■ Data for analysis
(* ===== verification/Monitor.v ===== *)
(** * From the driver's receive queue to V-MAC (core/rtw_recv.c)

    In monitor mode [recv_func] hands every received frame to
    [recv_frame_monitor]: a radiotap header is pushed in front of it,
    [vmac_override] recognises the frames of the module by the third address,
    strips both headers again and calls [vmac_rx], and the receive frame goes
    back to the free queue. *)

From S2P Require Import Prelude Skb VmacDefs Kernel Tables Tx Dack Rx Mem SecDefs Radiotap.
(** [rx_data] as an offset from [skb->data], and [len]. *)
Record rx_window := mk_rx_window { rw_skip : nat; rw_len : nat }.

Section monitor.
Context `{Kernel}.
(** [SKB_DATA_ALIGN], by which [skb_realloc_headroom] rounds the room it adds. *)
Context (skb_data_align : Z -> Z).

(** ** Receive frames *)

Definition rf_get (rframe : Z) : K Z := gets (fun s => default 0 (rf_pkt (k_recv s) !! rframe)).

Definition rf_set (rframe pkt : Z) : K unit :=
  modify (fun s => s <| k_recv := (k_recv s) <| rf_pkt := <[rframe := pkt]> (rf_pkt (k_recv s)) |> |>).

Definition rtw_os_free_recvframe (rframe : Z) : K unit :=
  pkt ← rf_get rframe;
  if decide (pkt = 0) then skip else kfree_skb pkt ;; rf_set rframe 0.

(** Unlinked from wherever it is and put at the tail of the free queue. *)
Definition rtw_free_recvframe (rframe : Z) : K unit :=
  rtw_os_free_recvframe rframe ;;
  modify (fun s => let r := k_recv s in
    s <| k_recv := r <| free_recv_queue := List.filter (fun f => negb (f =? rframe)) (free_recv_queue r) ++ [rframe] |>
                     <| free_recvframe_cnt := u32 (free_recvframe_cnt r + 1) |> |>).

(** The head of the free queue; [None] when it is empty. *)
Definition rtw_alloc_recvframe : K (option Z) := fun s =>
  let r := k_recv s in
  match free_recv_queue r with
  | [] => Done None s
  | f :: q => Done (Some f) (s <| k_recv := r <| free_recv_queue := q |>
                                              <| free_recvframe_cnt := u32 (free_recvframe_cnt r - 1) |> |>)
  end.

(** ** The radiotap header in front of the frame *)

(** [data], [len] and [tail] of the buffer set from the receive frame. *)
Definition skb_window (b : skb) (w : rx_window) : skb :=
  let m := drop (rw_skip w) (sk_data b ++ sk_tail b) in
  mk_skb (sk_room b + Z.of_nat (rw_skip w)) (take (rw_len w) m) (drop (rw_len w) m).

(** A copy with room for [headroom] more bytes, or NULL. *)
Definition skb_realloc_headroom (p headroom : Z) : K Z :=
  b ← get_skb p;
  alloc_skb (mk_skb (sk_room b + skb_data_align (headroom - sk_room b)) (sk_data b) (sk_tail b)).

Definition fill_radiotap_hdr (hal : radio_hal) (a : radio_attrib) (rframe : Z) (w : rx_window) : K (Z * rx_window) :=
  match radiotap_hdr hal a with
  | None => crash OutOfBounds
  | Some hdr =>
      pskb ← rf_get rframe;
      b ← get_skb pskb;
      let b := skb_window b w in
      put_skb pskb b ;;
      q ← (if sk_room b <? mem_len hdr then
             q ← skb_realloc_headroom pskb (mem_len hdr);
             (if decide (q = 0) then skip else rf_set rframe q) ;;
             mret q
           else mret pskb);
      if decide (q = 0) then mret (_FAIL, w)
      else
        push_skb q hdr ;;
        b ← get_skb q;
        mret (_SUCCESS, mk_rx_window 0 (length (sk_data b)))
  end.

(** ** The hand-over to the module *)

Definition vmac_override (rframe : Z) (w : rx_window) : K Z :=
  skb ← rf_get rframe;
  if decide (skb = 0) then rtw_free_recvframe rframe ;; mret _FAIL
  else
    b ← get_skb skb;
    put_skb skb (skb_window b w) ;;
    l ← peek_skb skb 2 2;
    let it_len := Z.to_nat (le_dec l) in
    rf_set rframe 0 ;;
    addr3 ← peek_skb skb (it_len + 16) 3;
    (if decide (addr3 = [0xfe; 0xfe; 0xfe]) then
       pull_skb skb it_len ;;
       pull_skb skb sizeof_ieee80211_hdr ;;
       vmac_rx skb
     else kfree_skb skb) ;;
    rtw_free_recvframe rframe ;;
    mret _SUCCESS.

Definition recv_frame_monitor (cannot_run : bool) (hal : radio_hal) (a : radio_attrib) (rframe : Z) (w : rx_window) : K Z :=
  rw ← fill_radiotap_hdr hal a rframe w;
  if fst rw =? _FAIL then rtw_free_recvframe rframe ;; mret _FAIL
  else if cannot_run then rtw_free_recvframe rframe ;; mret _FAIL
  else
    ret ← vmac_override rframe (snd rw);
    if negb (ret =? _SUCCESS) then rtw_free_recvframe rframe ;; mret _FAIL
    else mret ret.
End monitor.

■ Goal of the exercise
Within the material above, transcribe exactly the lines that run from the line holding "Definition skb_window (b" through the line holding "rw ← fill_radiotap_hdr hal a rframe w;".

■ Your solution
Definition skb_window (b : skb) (w : rx_window) : skb :=
  let m := drop (rw_skip w) (sk_data b ++ sk_tail b) in
  mk_skb (sk_room b + Z.of_nat (rw_skip w)) (take (rw_len w) m) (drop (rw_len w) m).

(** A copy with room for [headroom] more bytes, or NULL. *)
Definition skb_realloc_headroom (p headroom : Z) : K Z :=
  b ← get_skb p;
  alloc_skb (mk_skb (sk_room b + skb_data_align (headroom - sk_room b)) (sk_data b) (sk_tail b)).

Definition fill_radiotap_hdr (hal : radio_hal) (a : radio_attrib) (rframe : Z) (w : rx_window) : K (Z * rx_window) :=
  match radiotap_hdr hal a with
  | None => crash OutOfBounds
  | Some hdr =>
      pskb ← rf_get rframe;
      b ← get_skb pskb;
      let b := skb_window b w in
      put_skb pskb b ;;
      q ← (if sk_room b <? mem_len hdr then
             q ← skb_realloc_headroom pskb (mem_len hdr);
             (if decide (q = 0) then skip else rf_set rframe q) ;;
             mret q
           else mret pskb);
      if decide (q = 0) then mret (_FAIL, w)
      else
        push_skb q hdr ;;
        b ← get_skb q;
        mret (_SUCCESS, mk_rx_window 0 (length (sk_data b)))
  end.

(** ** The hand-over to the module *)

Definition vmac_override (rframe : Z) (w : rx_window) : K Z :=
  skb ← rf_get rframe;
  if decide (skb = 0) then rtw_free_recvframe rframe ;; mret _FAIL
  else
    b ← get_skb skb;
    put_skb skb (skb_window b w) ;;
    l ← peek_skb skb 2 2;
    let it_len := Z.to_nat (le_dec l) in
    rf_set rframe 0 ;;
    addr3 ← peek_skb skb (it_len + 16) 3;
    (if decide (addr3 = [0xfe; 0xfe; 0xfe]) then
       pull_skb skb it_len ;;
       pull_skb skb sizeof_ieee80211_hdr ;;
       vmac_rx skb
     else kfree_skb skb) ;;
    rtw_free_recvframe rframe ;;
    mret _SUCCESS.

Definition recv_frame_monitor (cannot_run : bool) (hal : radio_hal) (a : radio_attrib) (rframe : Z) (w : rx_window) : K Z :=
  rw ← fill_radiotap_hdr hal a rframe w;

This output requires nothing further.